Bread

by JS

Bread has become something of a topic around here. We liberated a bread machine from Ana’s mother’s over the holidays, and since then, well, bread making has become a kind of staple, a process against which all other cooking and eating pursuits are measured, hours of automated kneading ticking away as we (well mostly Ana) calibrate, calculate, and finally  cook our way out of a week’s worth of meals.

[Aside: We do our primary shopping on Sunday, which has become Mussels day, seeing as how the main ingredient should be bought fresh and cooked immediately. Mussels, however you prepare them, almost always result in some sort of sauce that is perfect for bread dipping.]

As any bread aficionado knows, once you get into bread, you invariably uncover Mark Bittman’s no-knead bread. It is a kind of holy grail, the simplest, most pure elements of bread made without any kneading (such as a liberated bread machine might accomplish) thus preserving the essential, unmasticated and undamaged qualities of the dough, unruffled by your callous fingers and bad mojo. The real science behind the idea has something to do with moisture and steam and crumb, and frankly I don’t care. I want to focus instead on something I’m angling to call the bullcut.

At about 2:23 in the linked video, the master bread maker goes from a somewhat stringy mass to a perfectly and roundly shaped dough. This, like the infamous bullshot, is all captured in the magic moment of an instant. Well, let me tell you what happened in our kitchen over the magic span of that instant. The calm confines of our clean kitchen were reduced to disaster. Flour, once marshaled neatly and to a purpose, dispersed across the narrow confines of our kitchen as if blown by some hurricane force. Dough splattered, pans clattered, bystanders, people or vegetables, perished in the span of that simple jump cut.

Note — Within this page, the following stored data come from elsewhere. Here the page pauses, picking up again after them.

(** Returns the popped item and the heap after the call. *)
Definition heappop (heap : list Node) : result (Node * list Node) :=
  '(lastelt, heap) ← list_pop heap;
  match heap with
  | [] => mret (lastelt, heap)
  | _ :: _ =>
      returnitem ← getitem heap 0;
      heap ← setitem heap 0 lastelt;
      heap ← _siftup heap 0;
      mret (returnitem, heap)
  end.

(** [for i in reversed(range(n//2)): _siftup(x, i)] *)
Definition heapify (x : list Node) : result (list Node) :=
  let n := length x in
  foldM (fun x i => _siftup x i) (rev (seq 0 (n / 2))) x.

End heapq.

(** ** build_huffman_tree *)

(** The [while len(heap) > 1] loop. *)
Fixpoint merge_loop (fuel : nat) (heap : list Node) : result (list Node) :=
  if decide (1 < length heap) then
    match fuel with
    | 0 => raise OutOfFuel
    | S fuel' =>
        '(node1, heap) ← heapq.heappop heap;
        '(node2, heap) ← heapq.heappop heap;
        let merged :=
          mkNode None (freq node1 + freq node2) (Some node1) (Some node2) in
        heap ← heapq.heappush heap merged;
        merge_loop fuel' heap
    end
  else mret heap.

Definition build_huffman_tree (text : str) : result (option Node) :=
  let freq_map := Counter text in
  let heap := map (fun '(char, freq) => Node_init (Some char) freq) freq_map in
  heap ← heapq.heapify heap;
  heap ← merge_loop (length heap) heap;
  mret (head heap).

(** ** build_codes *)

(** The recursion of [build_codes] below a node that is not [None]; the
    result is the content of the [codes] object after the call. *)
Fixpoint build_codes_node (node : Node) (current_code : str)
    (codes : dict ascii str) : dict ascii str :=
  match node with
  | mkNode char _ left right =>
      let codes :=
        match char with
        | Some c => dict_set codes c current_code
        | None => codes
        end in
      let codes :=
        match left with
        | Some l => build_codes_node l (current_code ++ ["0"]) codes
        | None => codes
        end in
      match right with
      | Some r => build_codes_node r (current_code ++ ["1"]) codes
      | None => codes
      end
  end.

(** [build_codes(node, current_code, codes)]: the returned value is [None]
    for the node [None] (the bare [return]) and the mutated [codes] object
    otherwise. *)
Definition build_codes (node : option Node) (current_code : str)
    (codes : dict ascii str) : option (dict ascii str) :=
  match node with
  | None => None
  | Some n => Some (build_codes_node n current_code codes)
  end.

(** ** compress_file *)

(** [int(s, 2)] on a string of binary digits. *)
Definition digit2 (c : ascii) : result N :=
  if decide (c = "0") then mret 0%N
  else if decide (c = "1") then mret 1%N
  else raise ValueError.

Definition int2 (s : str) : result N :=
  match s with
  | [] => raise ValueError
  | _ => foldM (fun acc c => d ← digit2 c; mret (2 * acc + d)%N) s 0%N
  end.

(** [bytearray.append(n)] accepts [0 <= n < 256] only. *)
Definition bytearray_append (a : list byte) (n : N) : result (list byte) :=
  match Byte.of_N n with
  | Some b => mret (a ++ [b])
  | None => raise ValueError
  end.

(** [range(0, stop, 8)] *)
Definition range8 (stop : nat) : list nat :=
  map (fun k => 8 * k) (seq 0 ((stop + 7) / 8)).

(** [s[i:j]] *)
Definition slice {A} (s : list A) (i j : nat) : list A :=
  take (j - i) (drop i s).

(** [codes[char]] where [codes] is what [build_codes] returned. *)
Definition codes_getitem (codes : option (dict ascii str)) (c : ascii)
    : result str :=
  match codes with
  | None => raise TypeError
  | Some d => dict_getitem d c
  end.

(** The body of [for i in range(0, len(padded_encoded), 8)]. *)
Definition pack_step (padded_encoded : str) (byte_array : list byte) (i : nat)
    : result (list byte) :=
  let byte := slice padded_encoded i (i + 8) in
  n ← int2 byte;
  bytearray_append byte_array n.

(** The function has one piece of hidden state: the dict created once for
    the default argument [codes={}] of [build_codes], which every call
    [build_codes(root)] mutates.  [codes_default] is its content before the
    call; the result holds the bytes written to [output_path], the value
    dumped to [codes_path] and the content of the default dict after the
    call. *)
Definition compress_file (text : str) (codes_default : dict ascii str)
    : result (list byte * option (dict ascii str) * dict ascii str) :=
  root ← build_huffman_tree text;
  let codes := build_codes root [] codes_default in
  let codes_default := default codes_default codes in
  encoded ← mapM (codes_getitem codes) text;
  let encoded_text := concat encoded in
  let padded_encoded :=
    encoded_text ++ repeat "0" ((8 - length encoded_text mod 8) mod 8) in
  byte_array ← foldM (pack_step padded_encoded)
                     (range8 (length padded_encoded)) [];
  mret (byte_array, codes, codes_default).
Lemma X16_witness :
  ∃ cv' t',
    Draw.rerender screen queuedText = Some (cv', t') ∧
    cellAt cv' 0 3 = cellAt screen 0 3 ∧
    (inQueue cv' 0 3 ↔ inQueue screen 0 3).
Proof.
  eexists _, _. split; [vm_compute; reflexivity|].
  eapply (X16_rerender_touches_its_queued_cells_only screen _ queuedText _ 0 3).
  - vm_compute. reflexivity.
  - intros (_ & _ & _ & _ & _ & H). apply H. vm_compute. set_solver.
Defined.

Lemma X17_witness :
  ∃ cv' t',
    Draw.rerender screen queuedText = Some (cv', t') ∧
    cellAt cv' 0 2 = Some "h" ∧ inQueue cv' 0 2.
Proof.
  eexists _, _. split; [vm_compute; reflexivity|].
  eapply (X17_rerender_paints_every_queued_cell screen _ queuedText _ 2).
  - vm_compute. reflexivity.
  - reflexivity.
  - unfold textRow. simpl. lia.
  - vm_compute. set_solver.
  - simpl. lia.
  - unfold inColumns. simpl. lia.
  - vm_compute. set_solver.
Defined.

Lemma X18_witness :
  ∃ cv' t',
    Draw.rerender screen queuedText = Some (cv', t') ∧
    columnsOf (rerenderCells (text_super t')) (textRow queuedText) = ∅ ∧
    columnsOf (omitCells (text_super t')) (textRow queuedText) = ∅.
Proof.
  eexists _, _. split; [vm_compute; reflexivity|].
  eapply (X18_rerender_empties_both_sets screen _ queuedText _).
  - vm_compute. reflexivity.
  - eexists. vm_compute. reflexivity.
  - reflexivity.
  - unfold textRow. simpl. lia.
Defined.

Lemma X19_witness :
  cellAt (BoxObj.rerender screen viewedBox).1 0 5 = cellAt screen 0 5 ∧
  (inQueue (BoxObj.rerender screen viewedBox).1 0 5 ↔ inQueue screen 0 5).
Proof.
  apply (X19_box_rerender_touches_its_queued_cells_only screen viewedBox 0 5).
  intros (_ & H & _). revert H. unfold columnRange. simpl. lia.
Defined.

Lemma X20_witness :
  cellAt (BoxObj.rerender screen viewedBox).1 0 2 = Some "#" ∧
  inQueue (BoxObj.rerender screen viewedBox).1 0 2.
Proof.
  apply (X20_box_rerender_paints_every_queued_cell screen viewedBox 0 2).
  - unfold rowRange. simpl. lia.
  - unfold columnRange. simpl. lia.
  - vm_compute. set_solver.
  - vm_compute. set_solver.
  - reflexivity.
Defined.

End DrawRuns.

Section TextboxRuns.
Import Textbox Examples.
Local Open Scope string_scope.
Local Open Scope Z_scope.

Lemma draft_wellFormed : wellFormed draft.
Proof.
  apply (wellFormed_editing _ _ _ _ _ "world"); [done|].
  unfold stringLength. simpl. lia.
Qed.

Lemma memo_wellFormed : wellFormed memo.
Proof.
  apply (wellFormed_editing _ _ _ _ _ "hello"); [done|].
  unfold stringLength. simpl. lia.
Qed.

Lemma draftAtStart_wellFormed : wellFormed draftAtStart.
Proof.
  apply (wellFormed_editing _ _ _ _ _ "world"); [done|].
  unfold stringLength. simpl. lia.
Qed.

Lemma X22_witness :
  let st :=
    foldl after (createTextbox (Some (ofLines ["hello"; "world"] ∅)) true)
      strokes in
  wellFormed st ∧
  ∀ e, onKey e st = Ignored ∨
       ∃ st', onKey e st = Emitted st' (elements (value st)) ∧ wellFormed st'.
Proof.
  apply (X22_keys_keep_the_cursor_on_the_text
           (Some (ofLines ["hello"; "world"] ∅)) true strokes).
  intros a [= <-]. apply ofLines_dense.
Defined.

Lemma X23_witness :
  stringOf (after draft (typed "X")) =
    firstChars (cursor draft) (stringOf draft) ++ "X"
    ++ fromChar (cursor draft) (stringOf draft) ∧
  cursor (after draft (typed "X")) = S (cursor draft).
Proof.
  apply (X23_typing_inserts_at_the_cursor draft (typed "X"));
    [apply draft_wellFormed | done | done | done | done].
Defined.

Lemma X24_witness :
  stringOf (after draftAtStart (typed "backspace")) =
    firstChars (cursor draftAtStart - 1) (stringOf draftAtStart)
    ++ fromChar (cursor draftAtStart) (stringOf draftAtStart) ∧
  cursor (after draftAtStart (typed "backspace")) = (cursor draftAtStart - 1)%nat.
Proof.
  apply (X24_backspace_removes_before_the_cursor draftAtStart (typed "backspace"));
    [apply draftAtStart_wellFormed | done | done].
Defined.

Lemma X25_witness :
  stringOf (after draft (typed "delete")) =
    firstChars (cursor draft) (stringOf draft)
    ++ fromChar (S (cursor draft)) (stringOf draft) ∧
  cursor (after draft (typed "delete")) = cursor draft.
Proof.
  apply (X25_delete_removes_at_the_cursor draft (typed "delete"));
    [apply draft_wellFormed | done | done].
Defined.
(** ** Determinism *)

(** C9: classification is deterministic.  After any sequence of earlier
    calls the tables of the module are as they were loaded; a prompt is
    classified as [classify] of it wherever it stands in a batch, so two
    occurrences of it in one batch get equal items; and calling
    [auditPrompts] again on the same batch, in the state the first call
    left, gives the same result. *)
Theorem classification_deterministic (history : list (option (list Arg.t)))
    (pre mid post ps : list Arg.t) (p : Arg.t) :
  let st := run_calls history module_store in
  let items :=
    AuditResult.prompts
      (fst (auditPrompts (pre ++ p :: mid ++ p :: post) st)) in
  st = module_store /\
  nth_error items (length pre) = Some (classify p) /\
  nth_error items (length (pre ++ p :: mid)) = nth_error items (length pre) /\
  fst (auditPrompts ps (snd (auditPrompts ps st))) = fst (auditPrompts ps st) /\
  snd (auditPrompts ps st) = st.
Proof.
  intros st items. subst st items. rewrite run_calls_module.
  rewrite auditPrompts_items, !auditPrompts_store.
  split; [reflexivity|]. split; [apply nth_error_map_middle|].
  split; [|split; reflexivity].
  rewrite nth_error_map_middle.
  replace (pre ++ p :: mid ++ p :: post) with ((pre ++ p :: mid) ++ p :: post)
    by (rewrite <- app_assoc; reflexivity).
  apply nth_error_map_middle.
Qed.

(** ** The preview *)

Lemma lit_dots_length : length (lit "...") = 3.
Proof. reflexivity. Qed.

Lemma make_preview_spec (t : jsstring) :
  length (make_preview t) <= 103 /\
  make_preview t =
    (if 100 <? length t then firstn 100 t ++ lit "..." else t) /\
  (ends_with (lit "...") (make_preview t) <->
     100 < length t \/ ends_with (lit "...") t).
Proof.
  unfold make_preview, substring0.
  destruct (Nat.ltb_spec 100 (length t)) as [Hlong|Hshort].
  - split; [|split].
    + rewrite length_app, length_firstn, lit_dots_length. lia.
    + reflexivity.
    + split; [intros _; left; exact Hlong|].
      intros _. exists (firstn 100 t). reflexivity.
  - rewrite app_nil_r, (firstn_all2 t Hshort). split; [lia|].
    split; [reflexivity|]. split; [intros H; right; exact H|].
    intros [H|H]; [lia|exact H].
Qed.

(** C2, as the claim states it, fails for a short text that itself ends
    with three dots: the preview is the text, it ends with [...], and the
    text is not longer than 100. *)
Lemma preview_iff_counterexample :
  let c := classify Samples.dots in
  ~ (length (preview c) <= 103 /\
     (ends_with (lit "...") (preview c) <-> 100 < length (promptText c)) /\
     (length (promptText c) <= 100 -> preview c = promptText c)).
Proof.
  intros c (_ & [H _] & _).
  assert (Hends : ends_with (lit "...") (preview c)) by (exists []; reflexivity).
  apply H in Hends. vm_compute in Hends. lia.
Qed.

(** C2, amended: the preview of every classified prompt has at most 103
    code units; it is the first 100 code units of the text followed by
    [...] when the text is longer than 100, and the text unchanged
    otherwise; so it ends with [...] exactly when the text is longer than
    100 or itself ends with [...]. *)
Theorem preview_invariant (p : Arg.t) (st : Store) :
  let c := fst (classify_step p st) in
  length (preview c) <= 103 /\
  preview c =
    (if 100 <? length (promptText c)
     then firstn 100 (promptText c) ++ lit "..."
     else promptText c) /\
  (ends_with (lit "...") (preview c) <->
     100 < length (promptText c) \/ ends_with (lit "...") (promptText c)).
Proof.
  intros c. destruct (classify_step_wf p st) as (_ & _ & Hp).
  fold c in Hp. rewrite Hp. apply make_preview_spec.
Qed.

(** ** The public-file tier *)

Lemma search_unfold (i : bool) (r : regex) (s : jsstring) (idx : nat) :
  search i r s idx =
    match matcher i r s (fun e => Some e) with
    | Some e => Some (idx, idx + (length s - length e))
    | None =>
        match s with
        | [] => None
        | _ :: s' => search i r s' (S idx)
        end
    end.
Proof. destruct s; reflexivity. Qed.

Lemma search_found (i : bool) (r : regex) (pre s e : jsstring) (idx : nat) :
  matcher i r s (fun e => Some e) = Some e ->
  search i r (pre ++ s) idx <> None.
Proof.
  intros Hm. revert idx. induction pre as [|c pre IH]; intros idx.
  - simpl. rewrite search_unfold, Hm. discriminate.
  - rewrite search_unfold.
    destruct (matcher i r ((c :: pre) ++ s) _); [discriminate|].
    simpl. apply IH.
Qed.

Lemma test_literal_found (r : regex) (pre s e : jsstring) :
  matcher true r s (fun e => Some e) = Some e ->
  test_literal r (pre ++ s) = true.
Proof.
  intros Hm. unfold test_literal, test, RegExpBuiltinExec. simpl.
  pose proof (@search_found true r pre s e 0 Hm) as H.
  destruct (search true r (pre ++ s) 0) as [[b e']|]; [reflexivity|].
  contradiction.
Qed.

(** Every path with [public/] in it is a public file. *)
Lemma public_directory_is_public (pre post : jsstring) :
  isPublicFile (pre ++ lit "public/" ++ post) = true.
Proof. apply test_literal_found with (e := post). reflexivity. Qed.

(** C5: a prompt whose file path matches the public-file pattern is
    classified as user-facing with confidence 95, whatever the other
    tests on the path and the surrounding code answer and whatever the
    tables hold. *)
Theorem public_file_wins (p : Arg.t) (st : Store) :
  isPublicFile (Arg.filePath p) = true ->
  let c := fst (classify_step p st) in
  context c = user_facing /\ confidence c = 95%Z.
Proof.
  intros Hpub c. destruct (classify_step_signals p st) as (Hc & _).
  fold c in Hc. rewrite Hpub in Hc. simpl in Hc.
  injection Hc as -> ->. split; reflexivity.
Qed.

Lemma public_file_wins_witness :
  isPublicFile (Arg.filePath Samples.public_api) = true /\
  isApiFile (Arg.filePath Samples.public_api) = true /\
  has_indicator (INTERNAL_PATTERNS module_store)
    (surrounding_of Samples.public_api) = true /\
  context (classify Samples.public_api) = user_facing /\
  confidence (classify Samples.public_api) = 95%Z.
Proof.
  split; [reflexivity|]. split; [reflexivity|]. split; [reflexivity|].
  apply (@public_file_wins Samples.public_api module_store). reflexivity.
Defined.

(** ** Components with a user-facing indicator *)

Lemma or_else_nil (s : jsstring) : or_else s [] = s.
Proof. destruct s; reflexivity. Qed.

Lemma has_indicator_some_test (table : list RegExp) (s f : jsstring) :
  stateless table -> has_indicator table s = true ->
  fst (some_test table s f) = true.
Proof.
  intros Hst Hin. rewrite (some_test_stateless s f Hst). simpl.
  apply existsb_exists. apply existsb_exists in Hin.
  destruct Hin as (R & HR & Ht). exists R. split; [exact HR|].
  rewrite Ht. reflexivity.
Qed.

(** C1, as the claim states it, fails on its own example: the component
    [src/components/Banner.tsx] with [<code>] around the prompt is neither
    a public nor an API file, and it is not classified with confidence 60
    and sent to review. *)
Lemma component_indicator_counterexample :
  let p := Samples.banner in
  isComponentFile (Arg.filePath p) = true /\
  isPublicFile (Arg.filePath p) = false /\
  isApiFile (Arg.filePath p) = false /\
  has_indicator (USER_FACING_PATTERNS module_store) (surrounding_of p)
    = true /\
  ~ (context (classify p) = user_facing /\
     confidence (classify p) = 60%Z /\
     suggestedAction (classify p) = review /\
     AuditResult.needsReview (fst (auditPrompts [p] module_store)) = 1).
Proof.
  repeat (split; [reflexivity|]).
  intros (_ & H & _). vm_compute in H. discriminate.
Qed.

My wife, in her cool analytical approach to problems, mentioned that perhaps the end result suffered for some sort of misdirection in the type of yeast. I don’t understand the particulars of categories in this regard, preferring to fill my head with fantasy over the facts regarding labels like instant and active. I instead prefer an explanation that, in the instance of one jump cut, a host of magical forces summoned by the baker possessed and transposed through alchemy the vile disaster that is no-knead bread into its malleable well behaved dough cousin. We have only to wait, for above our fridge right now, another potential disaster is festering.